1.Periodiek en in elk geval op nader door burgemeester en wethouders aangegeven tijdstippen legt het sectorhoofd aan de secretaris verantwoording af over het door hem gevoerde dagelijks beheer.
Het GMT adviseert de secretaris ten aanzien van de hem in Hoofdstuk 4 opgedragen taken. Onverminderd de eindverantwoordelijkheid van de secretaris terzake, overlegt het GMT over de bewaking van de eenheid binnen de dienst en de afstemming van de uitvoering van de taken van de verschillende organisatorische eenheden.
Met inachtneming van het bepaalde in paragraaf 2 bevordert de voorzitter van het GMT een goede samenwerking en samenhang tussen de organisatorische eenheden.
Hij geeft, indien hij dit daartoe noodzakelijk acht, richtlijnen aan de sectorhoofden om de samenwerking en samenhang te verzekeren.

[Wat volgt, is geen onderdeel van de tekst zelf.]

Lemma view_range c x y : fb_ c = fb -> viewport_bottom_ c = cursor_row_ c -> 0 <= cursor_row_ c -> on_screen fb x y ->
  let r := top_row c + y / 16 in
  0 <= x / 8 /\ 0 <= r /\ (y / 16 < rows c -> cursor_row_ c - 512 < r) /\
  view c x y = if (x / 8 <? columns c) && (y / 16 <? rows c) && (r <=? cursor_row_ c)
               then shade (get_cell r (x / 8) c) (y mod 16 / 2) (x mod 8) else bg_.
Proof.
  intros Efb Ev Hc [Hx Hy] r. destruct (rows_bounds c Efb) as [Hr _]. unfold kScrollbackRows in Hr.
  pose proof (top_row_tail c Efb Ev Hc) as Et. assert (0 <= x / 8) by dlia. assert (0 <= y / 16) by dlia.
  assert (y / 16 < rows c -> cursor_row_ c - 512 < r) by (unfold r; lia).
  split_and!; [done|unfold r; lia|done|]. unfold view. fold r. rewrite (oldest_row_max c Hc).
  destruct (x / 8 <? columns c), (y / 16 <? rows c) eqn:Ey; cbn; try done.
  destruct (r <=? cursor_row_ c); [|by rewrite andb_false_r]. replace (Z.max 0 _ <=? r) with true by (unfold r in *; lia). done.
Qed.

Lemma zlen_snoc {A} (l : list A) a : zlen (l ++ [a]) = zlen l + 1.
Proof. unfold zlen. rewrite length_app. cbn. lia. Qed.

(** The row that a new line takes in the table. *)
Lemma newline_cells o l c c2 : cursor_row_ c = zlen o ->
  (forall r x, 0 <= r -> zlen o - 512 < r <= zlen o -> 0 <= x < kMaxColumns -> get_cell r x c = char_at (o, l) r x) ->
  (forall r x, 0 <= x < kMaxColumns -> get_cell r x c2 =
     if r mod kScrollbackRows =? (zlen o + 1) mod kScrollbackRows then 32 else get_cell r x c) ->
  forall r x, 0 <= r -> zlen o + 1 - 512 < r <= zlen o + 1 -> 0 <= x < kMaxColumns -> get_cell r x c2 = char_at (o ++ [l], []) r x.
Proof.
  intros Hr Hc Hc2 r x H0 Hw Hx. rewrite Hc2, char_at_newline, (same_place (zlen o + 1)) by lia. case_match; [done|]. apply Hc; lia.
Qed.

(** Before the screen is full a new line changes nothing on it. *)
Lemma newline_view (o : list (list Z)) c c3 x y : fb_ c = fb -> fb_ c3 = fb -> cursor_row_ c = zlen o -> cursor_row_ c3 = zlen o + 1 ->
  viewport_bottom_ c = cursor_row_ c -> viewport_bottom_ c3 = cursor_row_ c3 -> zlen o + 1 < rows c3 ->
  (forall r x, 0 <= x < kMaxColumns -> get_cell r x c3 =
     if r mod kScrollbackRows =? (zlen o + 1) mod kScrollbackRows then 32 else get_cell r x c) ->
  on_screen fb x y -> view c3 x y = view c x y.
Proof.
  intros Hf Hf3 Hr Hr3 Hv Hv3 Hlt Hc Hxy. assert (0 <= zlen o) by (unfold zlen; lia).
  destruct (view_range c x y) as (Hx & H1 & H2 & ->); [done..|lia|done|].
  destruct (view_range c3 x y) as (_ & H3 & H4 & ->); [done..|lia|done|].
  rewrite (top_row_tail c), (top_row_tail c3) in * by (done || lia).
  assert (Erows : rows c3 = rows c) by (unfold rows; congruence).
  assert (Ecols : columns c3 = columns c) by (unfold columns; by rewrite Hf, Hf3).
  destruct (columns_bounds c Hf) as [Hcb _]. destruct (rows_bounds c Hf) as [Hrb _].
  rewrite Erows, Ecols, Hr, Hr3 in *. rewrite !Z.max_l in * by lia. rewrite !Z.add_0_l in *. unfold kScrollbackRows, kMaxColumns in *.
  destruct (x / 8 <? columns c) eqn:Ex, (y / 16 <? rows c) eqn:Ey; try done. cbn [andb].
  destruct (Z.leb_spec (y / 16) (zlen o + 1)) as [Hle|]; [|by rewrite (proj2 (Z.leb_gt _ _)) by lia].
  rewrite Hc by lia. rewrite !Z.mod_small by lia. destruct (Z.eqb_spec (y / 16) (zlen o + 1)).
  - by rewrite (proj2 (Z.leb_gt _ _)) by lia.
  - by rewrite (proj2 (Z.leb_le _ _)) by lia.
Qed.

Lemma shows_newline o l c : holds (o, l) c -> zlen o + 1 < two64 -> shows (o ++ [l], []) (newline c).
Proof.
  intros [Hf Hr Hx Hc Ht Hs] Hu. cbn [fst snd] in *. unfold newline.
  assert (Er : inc64 (cursor_row_ c) = zlen o + 1) by (rewrite Hr; apply w64_small; unfold u64, zlen in *; lia).
  set (c1 := c <| stats_ ::= _ |> <| cursor_x_ := 0 |> <| cursor_row_ ::= inc64 |>).
  destruct (clear_history_row_spec (cursor_row_ c1) c1) as [Hf2 Hc2]. revert Hf2 Hc2.
  generalize (clear_history_row (cursor_row_ c1) c1). change (cursor_row_ c1) with (inc64 (cursor_row_ c)). rewrite Er.
  intros c2 Hf2 Hc2. same_state Hf2.
  assert (Ef2 : fb_ c2 = fb) by congruence. assert (Er2 : cursor_row_ c2 = zlen o + 1) by congruence.
  rewrite Hr in Hc. pose proof (newline_cells o l c c2 Hr Hc Hc2) as Hcells.
  assert (Hcol : forall c', fb_ c' = fb -> zlen ([] : list Z) < columns c') by
    (intros c' E; destruct (columns_bounds c' E); unfold zlen; cbn; lia).
  destruct (follow_tail_ c2) eqn:F; [|split; [|by apply Hcol]; split; cbn [fst snd]; rewrite ?zlen_snoc, ?Er2; try congruence; done].
  set (c3 := c2 <| viewport_bottom_ := cursor_row_ c2 |>). change (cursor_row_ c3) with (cursor_row_ c2). rewrite Er2.
  destruct (Z.leb_spec (rows c3) (zlen o + 1)) as [|Hlt].
  - pose proof (render_state c3) as E3. same_state E3. split; [|by apply Hcol; congruence].
    apply holds_render; cbn [fst snd]; rewrite ?zlen_snoc; try done. intros r x. change (cursor_row_ c3) with (cursor_row_ c2). by rewrite Er2; apply Hcells.
  - split; [|by apply Hcol]. split; cbn [fst snd]; rewrite ?zlen_snoc; try done; [by change (cursor_row_ c3) with (cursor_row_ c2); rewrite Er2|].
    intros x y _ Hxy. assert (F' : follow_tail_ c = true) by congruence.
    transitivity (screen c x y); [unfold screen; cbn; congruence|]. rewrite (Hs x y F' Hxy). symmetry.
    by apply (newline_view o c c3); [done|done|done|done|auto|done|lia|..].
Qed.

(** ** One character *)

(** The box of the cell at column [X] of the cursor's row. *)
Definition cursor_box (c : Console) (X x y : Z) : bool := in_box (X * 8) ((cursor_row_ c - top_row c) * 16) 8 16 x y.

Lemma cell_view X ch c c' x y : fb_ c = fb -> fb_ c' = fb -> cursor_row_ c' = cursor_row_ c -> 0 <= cursor_row_ c ->
  viewport_bottom_ c = cursor_row_ c -> viewport_bottom_ c' = cursor_row_ c' -> 0 <= X < columns c ->
  (forall r x, 0 <= x < kMaxColumns -> get_cell r x c' =
     if (r mod kScrollbackRows =? cursor_row_ c mod kScrollbackRows) && (x =? X) then ch else get_cell r x c) ->
  on_screen fb x y -> view c' x y = if cursor_box c X x y then shade ch (y mod 16 / 2) (x mod 8) else view c x y.
Proof.
  intros Hf Hf' Hr Hn Hv Hv' HX Hc Hxy. destruct (view_range c x y) as (Hx & H1 & H2 & ->); [done..|].
  destruct (view_range c' x y) as (_ & H3 & H4 & ->); [done..|lia|done|].
  assert (Erows : rows c' = rows c) by (unfold rows; congruence).
  assert (Ecols : columns c' = columns c) by (unfold columns; by rewrite Hf, Hf').
  assert (Etop : top_row c' = top_row c) by (rewrite !top_row_tail, Erows, Hr by (done || lia); done).
  destruct (columns_bounds c Hf) as [Hcb _]. rewrite Erows, Ecols, Etop, Hr in *.
  assert (cursor_box c X x y = (x / 8 =? X) && (top_row c + y / 16 =? cursor_row_ c)) as ->.
  { unfold cursor_box, in_box. clear -Hxy. destruct Hxy. dlia. }
  destruct (x / 8 <? columns c) eqn:Ex; cbn [andb]; [|branches].
  assert (top_row c + y / 16 = cursor_row_ c -> y / 16 < rows c).
  { rewrite top_row_tail by done. destruct (rows_bounds c Hf). lia. }
  destruct (y / 16 <? rows c) eqn:Ey; cbn [andb]; [|branches].
  destruct (Z.leb_spec (top_row c + y / 16) (cursor_row_ c)); [|branches].
  rewrite Hc, (same_place (cursor_row_ c)) by lia. rewrite andb_comm. by case_match.
Qed.

Lemma holds_cell t t' X ch c c' : holds t c -> fb_ c' = fb -> cursor_row_ c' = cursor_row_ c -> viewport_bottom_ c' = viewport_bottom_ c ->
  follow_tail_ c' = follow_tail_ c -> zlen t'.1 = zlen t.1 -> cursor_x_ c' = zlen t'.2 -> 0 <= X < columns c ->
  (forall r x, 0 <= x < kMaxColumns -> get_cell r x c' =
     if (r mod kScrollbackRows =? cursor_row_ c mod kScrollbackRows) && (x =? X) then ch else get_cell r x c) ->
  (forall r x, 0 <= r <= zlen t.1 -> 0 <= x -> char_at t' r x = if (r =? zlen t.1) && (x =? X) then ch else char_at t r x) ->
  (forall x y, follow_tail_ c = true -> on_screen fb x y ->
     screen c' x y = if cursor_box c X x y then shade ch (y mod 16 / 2) (x mod 8) else screen c x y) -> holds t' c'.
Proof.
  intros [Hf Hr Hx Hc Ht Hs] Hf' Hr' Hv' Ht' Hz Hx' HX Hcell Hchar Hscreen.
  assert (0 <= cursor_row_ c) by (rewrite Hr; unfold zlen; lia). split; [done|congruence|done|..].
  - intros r x H0' Hw Hxx. rewrite Hr' in *. rewrite Hcell, Hchar, (same_place (cursor_row_ c)), Hr by lia. case_match; [done|].
    by rewrite Hc by lia.
  - intros F. rewrite Hv', Hr'. apply Ht. congruence.
  - intros x y F Hxy. assert (F' : follow_tail_ c = true) by congruence. specialize (Ht F').
    rewrite (Hscreen x y F' Hxy), (cell_view X ch c c' x y) by (done || congruence || lia). case_match; [done|]. by apply Hs.
Qed.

Indien van gemeentewege tot deelname in een gemeenschappelijke regeling wordt besloten, bepaalt de secretaris welke organisatorische eenheden ten behoeve van de vertegenwoordigers van het gemeentebestuur ondersteunende werkzaamheden verrichten.
De vertegenwoordigers van het gemeentebestuur en van de in artikel 28 aangewezen organisatorische eenheden bevorderen voor zover mogelijk, dat het beheer van de bij gemeenschappelijke regeling in het leven geroepen rechtspersonen plaatsvindt alsof die rechtspersonen organisatorische eenheden waren in de zin van deze verordening.
Zij, die als vertegenwoordiger van het gemeentebestuur deel uitmaken van enig bestuur of raad van rechtspersonen, zijn verplicht om op nader door het orgaan, dat de betreffende vertegenwoordiger heeft benoemd of aangewezen, te bepalen wijze regelmatig verslag uit te brengen omtrent hun werkzaamheden in dat bestuur.